DESCRIPTION OF THE TASK:
Below are some records. Print exactly the lines between the one holding "as N4 by (vm_compute; reflexivity)." and the one holding "assert (is_Some (RK_KeyExchange stray_key))", inclusive, and nothing else.

Records drawn from a dataset
******************************
Lemma DecryptMessage_refusals_witness :
  (run (DecryptMessage (p_mB (two ProtocolV2)) (to_bob [])) (p_wB (two ProtocolV2)) =
    Done (Err (Sentinel ErrOwnDeviceKeyMissing)) (p_wB (two ProtocolV2))) ∧
  refused (p_mB (two ProtocolV2)) (to_bob [bare_key]) (p_wB (two ProtocolV2))
    (Sentinel ErrUnknownSession) ∧
  refused (p_mB (two ProtocolV2)) (to_bob [stray_key]) (p_wB (two ProtocolV2))
    (unknown_spk 99%Z) ∧
  refused (p_mB (two ProtocolV1)) (first_msg ProtocolV1) (new_world newFakeNetwork 1)
    (unknown_spk 1%Z) ∧
  refused (p_mB (two ProtocolV1)) (to_bob [stray_key]) (new_world newFakeNetwork 1)
    (Wrapf "parsing legacy prekey message" stray_error).
Proof.
  assert (∀ k, k ∈ Keys (to_bob []) → RK_Device k ≠ ID (m_localDevice (p_mB (two ProtocolV2))))
    as H1.
  { intros k Hk. exfalso. change (k ∈ @nil RecipientKey) in Hk. inversion Hk. }
  assert (own_key (ID (m_localDevice (p_mB (two ProtocolV2)))) (Keys (to_bob [bare_key])) =
    Some bare_key) as K2 by (vm_compute; reflexivity).
  assert (own_key (ID (m_localDevice (p_mB (two ProtocolV2)))) (Keys (to_bob [stray_key])) =
    Some stray_key) as K3 by (vm_compute; reflexivity).
  assert (own_key (ID (m_localDevice (p_mB (two ProtocolV1)))) (Keys (first_msg ProtocolV1)) =
    Some (first_own ProtocolV1)) as K4.
  { change (ID (m_localDevice (p_mB (two ProtocolV1)))) with 2%Z. apply default_found.
    vm_compute. reflexivity. }
  assert (own_key (ID (m_localDevice (p_mB (two ProtocolV1)))) (Keys (to_bob [stray_key])) =
    Some stray_key) as K5 by (vm_compute; reflexivity).
  assert (a_sessions (av (w_data (p_wB (two ProtocolV2)))) !! Sender (to_bob [bare_key]) = None)
    as S2 by (vm_compute; reflexivity).
  assert (named_ids (p_mB (two ProtocolV2)) stray_key = Some (99%Z, 1%Z)) as N3
    by (vm_compute; reflexivity).
  assert (spk_by_id (av (w_data (p_wB (two ProtocolV2)))) 99%Z = None) as S3
    by (vm_compute; reflexivity).
  assert (named_ids (p_mB (two ProtocolV1)) (first_own ProtocolV1) = Some (1%Z, stray_prekey))
    as N4 by (vm_compute; reflexivity).
  assert (spk_by_id (av (w_data (new_world newFakeNetwork 1))) 1%Z = None) as S4
    by (vm_compute; reflexivity).
  assert (m_protocol (p_mB (two ProtocolV1)) = ProtocolV1) as P5 by (vm_compute; reflexivity).
  assert (ls_ParsePreKeyMessage (RK_Data stray_key) = Err stray_error) as N5
    by (vm_compute; reflexivity).
  assert (is_Some (RK_KeyExchange stray_key)) as X5 by (by eexists).
  pose proof (λ msg, DecryptMessage_refusals (p_mB (two ProtocolV2)) msg (p_wB (two ProtocolV2))
    two_B_quiet two_B_good) as R.
  pose proof (λ msg, DecryptMessage_refusals (p_mB (two ProtocolV1)) msg
    (new_world newFakeNetwork 1) (new_quiet 1) (new_good 1)) as R1.
  split; [exact (proj1 (R (to_bob [])) H1)|].
  split; [exact (proj1 (proj1 (proj2 (R (to_bob [bare_key])) bare_key K2) eq_refl S2))|].
  split; [exact (proj1 (proj2 (proj2 (R (to_bob [stray_key])) stray_key K3)) 99%Z 1%Z N3 S3)|].
  split; [exact (proj1 (proj2 (proj2 (R1 (first_msg ProtocolV1)) (first_own ProtocolV1) K4))
    1%Z stray_prekey N4 S4)|].
  exact (proj2 (proj2 (proj2 (R1 (to_bob [stray_key])) stray_key K5)) stray_error X5 P5 N5).
Defined.

(** Bob's spoofed message of [Scenario], which Alice's ratchet rejects. *)
Definition spoofed_key : RecipientKey := default no_key (own_key 1%Z (Keys spoofed)).

Lemma decide_trust_locks key st w : w_lk (decide_trust key st w) = w_lk w.
Proof. unfold decide_trust. by rewrite run_lift. Qed.

Lemma attempt_ok m w :
  quiet (w_lk w) → good (w_data w) →
  quiet (w_lk (call_result (EncryptMessage m bob_jid hello) no_results w).2) ∧
  good (w_data (call_result (EncryptMessage m bob_jid hello) no_results w).2).
Proof.
  intros Hq Hg. pose proof (encrypt_spec m bob_jid hello w Hq Hg) as H.
  pose proof (wpr_result _ _ _ no_results H) as (Hq' & Hg' & _). by split.
Qed.

Lemma blocked_world_ok : quiet (w_lk blocked_world) ∧ good (w_data blocked_world).
Proof.
  split; [|solve_good]. unfold blocked_world. rewrite decide_trust_locks. unfold before_block.
  apply attempt_ok; [|solve_good]. rewrite !decide_trust_locks. solve_quiet.
Qed.

Lemma blocked_attempt_quiet : quiet (w_lk blocked_attempt.2).
Proof. unfold blocked_attempt. by apply attempt_ok; apply blocked_world_ok. Qed.
Lemma blocked_attempt_good : good (w_data blocked_attempt.2).
Proof. solve_good. Qed.

Lemma DecryptMessage_identity_before_authentication_witness :
  after_spoof.1 = Err (Wrapf "ratchet decrypt" (Errorf "message authentication failed")) ∧
  a_sessions (av (w_data after_spoof.2)) = a_sessions (av (w_data blocked_attempt.2)) ∧
  ∃ ik, claimed_key (p_mA spoof_start) spoofed_key = Some ik ∧
    a_remote (av (w_data after_spoof.2)) !! Sender spoofed = Some ik.
Proof.
  assert (own_key (ID (m_localDevice (p_mA spoof_start))) (Keys spoofed) = Some spoofed_key) as Hkey.
  { vm_compute. reflexivity. }
  assert (is_Some (RK_KeyExchange spoofed_key)) as Hkx by (by eexists).
  assert (after_spoof.1 = Err (Wrapf "ratchet decrypt" (Errorf "message authentication failed")))
    as Hfail by (vm_compute; reflexivity).
  split; [exact Hfail|].
  exact (call_result_spec _ _ _ (Ok None) (DecryptMessage_identity_before_authentication
    (p_mA spoof_start) spoofed spoofed_key blocked_attempt.2 blocked_attempt_quiet
    blocked_attempt_good Hkey Hkx) (Errorf "message authentication failed") Hfail).
Defined.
******************************
WRITTEN RESPONSE:
    as N4 by (vm_compute; reflexivity).
  assert (spk_by_id (av (w_data (new_world newFakeNetwork 1))) 1%Z = None) as S4
    by (vm_compute; reflexivity).
  assert (m_protocol (p_mB (two ProtocolV1)) = ProtocolV1) as P5 by (vm_compute; reflexivity).
  assert (ls_ParsePreKeyMessage (RK_Data stray_key) = Err stray_error) as N5
    by (vm_compute; reflexivity).
  assert (is_Some (RK_KeyExchange stray_key)) as X5 by (by eexists).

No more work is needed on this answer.